Our Periled Pauline married at 19 and emigrated to Canada with a one-year-old child. Widowed five weeks later, she remained a widow for nine years. She remarried and became, at the age of 33, not a “tourist” but a “traveler,” overland via a Dormobile campervan, along with tent. The perilous journey led from France and Europe through the deserts of Iran, Afghanistan, and over the Khyber Pass. All this along with her German shepherd, “London,” who was in quarantine for six months in England before taking off (airfare paid in full) on this adventure. 

Our Perilous Pauline was robbed at gunpoint by bandits in Torbat-e Jam with a rifle butt jammed into her back and her head covered with a stinking wool jacket from one of the locals. Why? Because she was a woman along with forty men and it was Ramadan. Arrested and held in jail in Kabul, she was robbed of jewelry and money. 

Her travels took her through Greece, Turkey, Iran, India, and Afghanistan, by freighter to Mombasa, and from East Africa to Kenya, where she stayed with the Maasai. The tribal people honored her as a guest by tapping blood from a cow’s jugular vein, mixing it with milk, and pouring it into a gourd. After it was passed around to the elders, it was up to Pauline to overcome her instinct to not even smell it and to put the gourd to her own lips, pretending to drink it. Lots of smiles.

Onward to Uganda, Tanzania, Rwanda, Zimbabwe, and Cape Town, South Africa. From there she took a freighter called the Dolly Turman back to the US. Dormobile, dog… all safe and sound. What a ride! 

Just for fun, ask her how she liked having a baboon in the vehicle or how it felt to be running for your life in desert sand going three steps forward/two back. 

Ask about driving a VW van across her eventual USA homeland and how she ended up in Marin, where you might have run into her over the years when she lived in a motel in the San Rafael Canal area and in San Anselmo, Kentfield, Mill Valley, Sausalito, and Bel Marin Keys. 

Like many of us Marin Valley women, Pauline…raised to be a housewife…excels at cooking and homemaking.

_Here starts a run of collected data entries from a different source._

(* ===== verification/_CoqProject ===== *)
-Q . S2P
Prelude.v
GoString.v
Codec.v
GoTime.v
Errors.v
Transport.v
Headers.v
Message.v
Retry.v
Outcome.v
Handler.v
Auth.v
Replay.v
ReplaySpec.v
Receiver.v
Standard.v
Sender.v
Cli.v
Testkit.v
Heap.v
Copies.v
Stripe.v
Github.v
ReplayWindow.v
Apps.v
PgText.v
PgTextFacts.v
PgSchema.v
PgModel.v
PgOutbound.v
PgInbound.v
PgCleanup.v
PgSpec.v
PgRefine.v
PgProps.v
PgOutbox.v
PgInbox.v
PgOutboxProps.v
PgLease.v
PgCleanupProps.v
PgMigrate.v
PgRuntime.v
PgRuntimeProps.v
PgSettle.v
PgInboxProps.v
PgHeartbeat.v
PgPool.v
PgExamples.v
PgRuntimeExamples.v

Having learned how it feels to be poor, and using food banks, she had to reinvent herself with marketable skills: programming telephones and installing systems in offices. 

Finally, she earned the privilege of living here, and throughout the year you’ll find her collecting, organizing, and distributing items for the October Black Cat event. Not unexpectedly, Pauline has dedicated herself to our community, including nine years on the HOL board and 15 years on the Park Improvement Committee. She enjoys photography and nurturing the life of plants by seeding, grafting, fertilizing, pruning, and above all…talking to them. Ask her to show you her before and after photos of the stark area in front of the clubhouse transformed by her dedicated labors and skilled gardening. You’ve seen her climbing, scrambling, hauling, digging, planting, and weeding. Check out the clubhouse plantings — the flowers, shrubs, and trees that welcome us each time we approach the clubhouse. Then ask her to invite you through her iron gate labeled “Pauline’s Garden”. Here you will find a magical winding garden path leading to compost bins, plums, grapes, apples, lilacs, bluebells, shrubs, seedlings, cuttings, and other specimens of vegetables, herbs, and ornamental plants. 

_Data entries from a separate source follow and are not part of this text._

(* ===== verification/Errors.v ===== *)
(** src/errors.go: coded errors, and the error values of the standard library
    the code wraps, joins and inspects. *)

From S2P Require Import Prelude GoString.

(** [type Code string] *)
Definition Code : Type := string.

Definition CodeInvalidConfiguration : Code := "invalid_configuration".
Definition CodeInvalidMessage : Code := "invalid_message".
Definition CodeInvalidURL : Code := "invalid_url".
Definition CodeUnsafeDestination : Code := "unsafe_destination".
Definition CodeBodyTooLarge : Code := "body_too_large".
Definition CodeInvalidSignature : Code := "invalid_signature".
Definition CodeExpiredSignature : Code := "expired_signature".
Definition CodeReplay : Code := "replay".
Definition CodeUnknownEvent : Code := "unknown_event".
Definition CodeDecode : Code := "decode_failed".
Definition CodeHandler : Code := "handler_failed".
Definition CodeTransport : Code := "transport_failed".
Definition CodeResponseRead : Code := "response_read_failed".
Definition CodePersistence : Code := "persistence_failed".
Definition CodeConflict : Code := "conflict".
Definition CodeInternal : Code := "internal".

(** A non-nil [error] value: an [*Error], a [fmt.Errorf] value with its text and
    its %w operand, an [errors.Join] value, or a value with no chain (sentinels,
    driver errors, network errors), told apart by its text. *)
Inductive error : Type :=
| HookError (code : Code) (message : string) (cause : option error)
| WrapError (text : string) (cause : error)
| JoinError (causes : list error)
| PlainError (text : string).

Definition NewError (code : Code) (message : string) (cause : option error) : error :=
  HookError code message cause.

(** [var ErrIDGeneration] and [transport.ErrUnsafeDestination]. *)
Definition ErrIDGeneration : error := PlainError "hookbound: message id generation failed".
Definition ErrUnsafeDestination : error := PlainError "hookbound transport: unsafe destination".

(** [errors.As(err, &coded)] for a [*Error] target: the chain is walked depth
    first, an error before what it wraps. *)
Fixpoint as_coded (e : error) : option Code :=
  match e with
  | HookError c _ _ => Some c
  | WrapError _ e' => as_coded e'
  | JoinError es =>
      (fix go (l : list error) : option Code :=
         match l with
         | [] => None
         | e' :: l' => match as_coded e' with Some c => Some c | None => go l' end
         end) es
  | PlainError _ => None
  end.

(** [errors.Is(err, target)] for a sentinel with text [target]. *)
Fixpoint is_sentinel (target : string) (e : error) : bool :=
  match e with
  | HookError _ _ (Some e') => is_sentinel target e'
  | HookError _ _ None => false
  | WrapError _ e' => is_sentinel target e'
  | JoinError es =>
      (fix go (l : list error) : bool :=
         match l with [] => false | e' :: l' => is_sentinel target e' || go l' end) es
  | PlainError t => str_eqb t target
  end.

(** [ErrorCode(err)]; [None] is the nil error. *)
Definition ErrorCode (err : option error) : Code :=
  match err with
  | None => ε
  | Some e => match as_coded e with Some c => c | None => CodeInternal end
  end.

(** [(e *Error).Error()] and the texts of the other errors. *)
Fixpoint error_text (e : error) : string :=
  match e with
  | HookError c m None => "hookbound: " +:+ c +:+ ": " +:+ m
  | HookError c m (Some e') => "hookbound: " +:+ c +:+ ": " +:+ m +:+ ": " +:+ error_text e'
  | WrapError t _ => t
  | JoinError es => Join (String LF ε) (map error_text es)
  | PlainError t => t
  end.

(** [(e *Error).Unwrap()] *)
Definition Unwrap (e : error) : option error :=
  match e with HookError _ _ cause => cause | WrapError _ c => Some c | _ => None end.

(** A Go function returning [(A, error)]. *)
Abbreviation go A := (result error A).

(** [code] is one of the codes of a [switch] arm. *)
Definition one_of (code : Code) (codes : list Code) : bool := bool_decide (code ∈ codes).

(** The code of a failed call. *)
Definition err_code {A} (m : go A) : Code :=
  match m with Ok _ => ε | Err e => ErrorCode (Some e) end.

(** * Lemmas *)

Lemma ErrorCode_nil : ErrorCode None = ε.
Proof. reflexivity. Qed.

Lemma ErrorCode_New c m cause : ErrorCode (Some (NewError c m cause)) = c.
Proof. reflexivity. Qed.

Lemma ErrorCode_Wrap t e : ErrorCode (Some (WrapError t e)) = ErrorCode (Some e).
Proof. reflexivity. Qed.

Lemma one_of_true c l : one_of c l = true ↔ c ∈ l.
Proof. apply bool_decide_eq_true. Qed.

#[export] Hint Rewrite ErrorCode_nil ErrorCode_New ErrorCode_Wrap : go.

If you’re lucky she might invite you into her museum of a home packed with treasures (think nomadic Bedouin mask) from all over the world. If you’re luckier still, she might make you a cappuccino by hand the Italian way, with raw organic sugar. You might even catch a hummer fluttering around her, sparrows in the bedroom, towhees in the kitchen, or the turkey found sleeping in her sunroom. 

Along the way, you will surely hear about her two children, four grandchildren, and four great-grandchildren. Dundee was her treasured guide dog reject for whom she was on a waiting list for eight years. He lived to the good age of 14.